American Aquafarms founder back in court for defaulting on million-dollar loan

Aslak Berge

After the industrial entrepreneur Bjørn M. Apeland sold the equipment supplier Steinsvik to Kverva, who incorporated this into ScaleAQ, he became a very wealthy man. With the money, he bought, among other things, a Sunseeker 66 cabin cruiser – and 20-percent share in the cod farming company Blue Future.

Blue Future was then owned by Mikael Rønes (or Roenes, as he spells it in his LinkedIn profile), who is also the founder of American Aquafarms, which hoped to produce salmon in floating semi-closed containment systems in the waters of Maine.

Rønes also had a criminal past. In 2008, he was sentenced to four years in prison for defrauding investors in Norway.

Precisely the criminal background is brought to the fore in the ongoing dispute with Apeland. The latter believes that Rønes has breached an agreement to buy back Apeland’s 20-percent stake in Blue Future. According to DN, Apeland has received a ruling in the Agder District Court to freeze assets in Rønes’ company Global for NOK 13.7 million ($1.3 million).
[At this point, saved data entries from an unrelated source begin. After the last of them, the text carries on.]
(* ===== verification/Transfer.v ===== *)
(** * Transfer over a link that keeps the order

    Two connections whose segments reach each other complete and in order, as in
    [apps/tcp_benchmark.cc]. Nothing is modelled here: the definitions describe the
    segments that are under way between two connections, the lemmas say what every
    operation of a connection does to them. *)

From S2P Require Import Prelude WrappingInts Buffers ByteStreams Reassembler Parser TCPSegments Receiver Sender Connection Emitted.

(** ** The receiver *)

(** The sequence number up to which a stream is assembled, counted from that of the SYN. *)
Definition position (g : fifo) : Z := 1 + zlen (ff_hist g) + (if ff_ended g then 1 else 0).

(** Where in the stream [S] a segment lies: it starts at [start]. *)
Record lies (S : bytes) (isn : WrappingInt32) (start : Z) (seg : TCPSegment) : Prop := {
  ly_seqno : th_seqno (ts_header seg) = wrap start isn;
  ly_small : zlen (payload_of seg) <= MAX_PAYLOAD_SIZE;
  ly_bytes :
    if th_syn (ts_header seg) then start = 0 /\ th_fin (ts_header seg) = false /\ payload_of seg = []
    else 1 <= start /\
      (payload_of seg = [] /\ th_fin (ts_header seg) = false \/
       start - 1 + zlen (payload_of seg) <= zlen S /\ payload_of seg = slice S (start - 1) (zlen (payload_of seg)) /\
       (th_fin (ts_header seg) = true -> start - 1 + zlen (payload_of seg) = zlen S))
}.

Definition past (start : Z) (seg : TCPSegment) : Z := start + length_in_sequence_space seg.

Lemma lies_past S isn start seg : lies S isn start seg ->
  past start seg = start + zlen (payload_of seg) + (if th_syn (ts_header seg) then 1 else 0) + (if th_fin (ts_header seg) then 1 else 0).
Proof. intros [_ Hs _]. unfold past. rewrite seq_len by (unfold MAX_PAYLOAD_SIZE in *; lia). lia. Qed.

(** The receiver [r] has received the stream [S] up to [position g], and nothing beyond. *)
Record in_step (S : bytes) (isn : WrappingInt32) (cap : Z) (r : TCPReceiver) (del : bytes) (g : fifo) (A : gmap Z byte) : Prop := {
  is_inv : rv_inv S isn cap r del g A;
  is_syn : rv_syn r = true;
  is_tight : agrees (ff_hist g) A;
  is_clean : ff_err g = false
}.

Section InStep.
Context (S : bytes) (isn : WrappingInt32) (cap : Z).

Section State.
Context {r : TCPReceiver} {del : bytes} {g : fifo} {A : gmap Z byte} (Hr : in_step S isn cap r del g A).

Lemma step_repr : sr_repr (rv_reassembler r) g A.
Proof. apply Hr. Qed.

Lemma step_prefix : is_prefix (ff_hist g) S.
Proof. apply (agrees_prefix S _ g A step_repr). apply Hr. Qed.

Lemma step_short : zlen (ff_hist g) <= zlen S.
Proof. destruct step_prefix as [t ->]. rewrite zlen_app. zlia. Qed.

Lemma step_ended : ff_ended g = true -> ff_hist g = S.
Proof. apply Hr. Qed.

Lemma step_ackno : TCPReceiver_ackno r = Some (wrap (position g) isn).
Proof.
  unfold TCPReceiver_ackno. rewrite (is_syn _ _ _ _ _ _ _ Hr). cbn [negb].
  by destruct (ri_syn _ _ _ _ _ _ _ (is_inv _ _ _ _ _ _ _ Hr) (is_syn _ _ _ _ _ _ _ Hr)) as [_ ->].
Qed.

Lemma step_window : TCPReceiver_window_size r = cap - zlen (fifo_pending g) /\ 0 <= zlen (fifo_pending g) <= cap.
Proof.
  unfold TCPReceiver_window_size, TCPReceiver_stream_out. pose proof (rp_out _ _ _ step_repr) as Ro.
  rewrite (bs_remaining_spec _ _ Ro). unfold fifo_room. pose proof (br_room _ _ Ro).
  assert (ff_cap g = cap) as Hc by apply Hr. rewrite Hc in *. zlia.
Qed.

Lemma step_nothing_stored : StreamReassembler_empty (rv_reassembler r) = true.
Proof.
  unfold StreamReassembler_empty. apply Z.eqb_eq. pose proof (rp_core _ _ _ step_repr) as C.
  apply (covered_complete (ff_hist g) _ g A step_repr (is_tight _ _ _ _ _ _ _ Hr)). intros k Hk.
  apply (sc_full _ _ _ _ _ _ _ C). by rewrite (sc_fu _ _ _ _ _ _ _ C).
Qed.

Lemma position_range : 1 <= position g <= zlen S + 2.
Proof. pose proof step_short. unfold position. pose proof (zlen_nonneg (ff_hist g)). destruct (ff_ended g); lia. Qed.

(** Accepting the slice of [S] at [i] when all before [i] is there: everything up to its end. *)
Lemma accept_next i l : 0 <= i <= zlen (ff_hist g) -> 0 <= l -> i + l <= zlen S -> i + l <= ff_nread g + ff_cap g \/ l = 0 ->
  let A' := accept A (slice S i l) i (ff_nread g + ff_cap g) in let m := Z.max (zlen (ff_hist g)) (i + l) in
  agrees (ztake m S) A' /\ forall k, 0 <= k < m -> is_Some (A' !! k).
Proof.
  intros Hi Hl Hil Hfit A' m. pose proof step_short. pose proof step_prefix as [t Ht]. pose proof (rp_core _ _ _ step_repr) as C.
  split.
  - intros k d [Hk|(_ & _ & Hk)]%accept_lookup; [| |lia].
    + apply (is_tight _ _ _ _ _ _ _ Hr) in Hk. pose proof (znth_Some_range _ _ _ Hk). rewrite znth_ztake by lia. rewrite Ht, znth_app_l by lia. done.
    + pose proof (znth_Some_range _ _ _ Hk) as Hkr. rewrite slice_len in Hkr by lia. rewrite znth_ztake by lia.
      apply slice_nth in Hk; [|lia]. by replace (i + (k - i)) with k in Hk by lia.
  - intros k Hk. destruct (A !! k) as [c|] eqn:Ek; [exists c; apply accept_lookup; [lia|by left]|].
    assert (zlen (ff_hist g) <= k).
    { destruct (Z.lt_ge_cases k (zlen (ff_hist g))); [|done]. destruct (sc_full _ _ _ _ _ _ _ C k) as [c Hc]; [rewrite (sc_fu _ _ _ _ _ _ _ C); lia|congruence]. }
    destruct (znth_is_Some (k - i) (slice S i l)) as [c Hc]; [rewrite slice_len; lia|].
    exists c. apply accept_lookup; [lia|]. right. split; [done|]. split; [lia|done].
Qed.

Context (Hisn : wi_ok isn) (Hcap : zlen S + cap < W64) (HS : zlen S + 2 <= W31).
Rønes has a net worth of NOK 68 million ($6.3 million), primarily from the development and sale of the cod farming company Norcod. He owns, among other things, an apartment on Tjuvholmen in Oslo and another apartment on Hovden. The latter apartment is currently for sale on, with an asking price of NOK 15.9 million ($1.5 million).


American Aquafarms has scrapped its original plans in Maine after local authorities rejected applications for the planned salmon farm. Rønes suffered liquidity problems as a result of the investment in American Aquafarms, but he said this is a temporary setback.

“In the refinancing process that we have been in, and are still in, it is the balance that makes us able to get a good platform to buy out Apeland and pay off debt, as well as ensure development of the project going forward,” says Rønes to DN.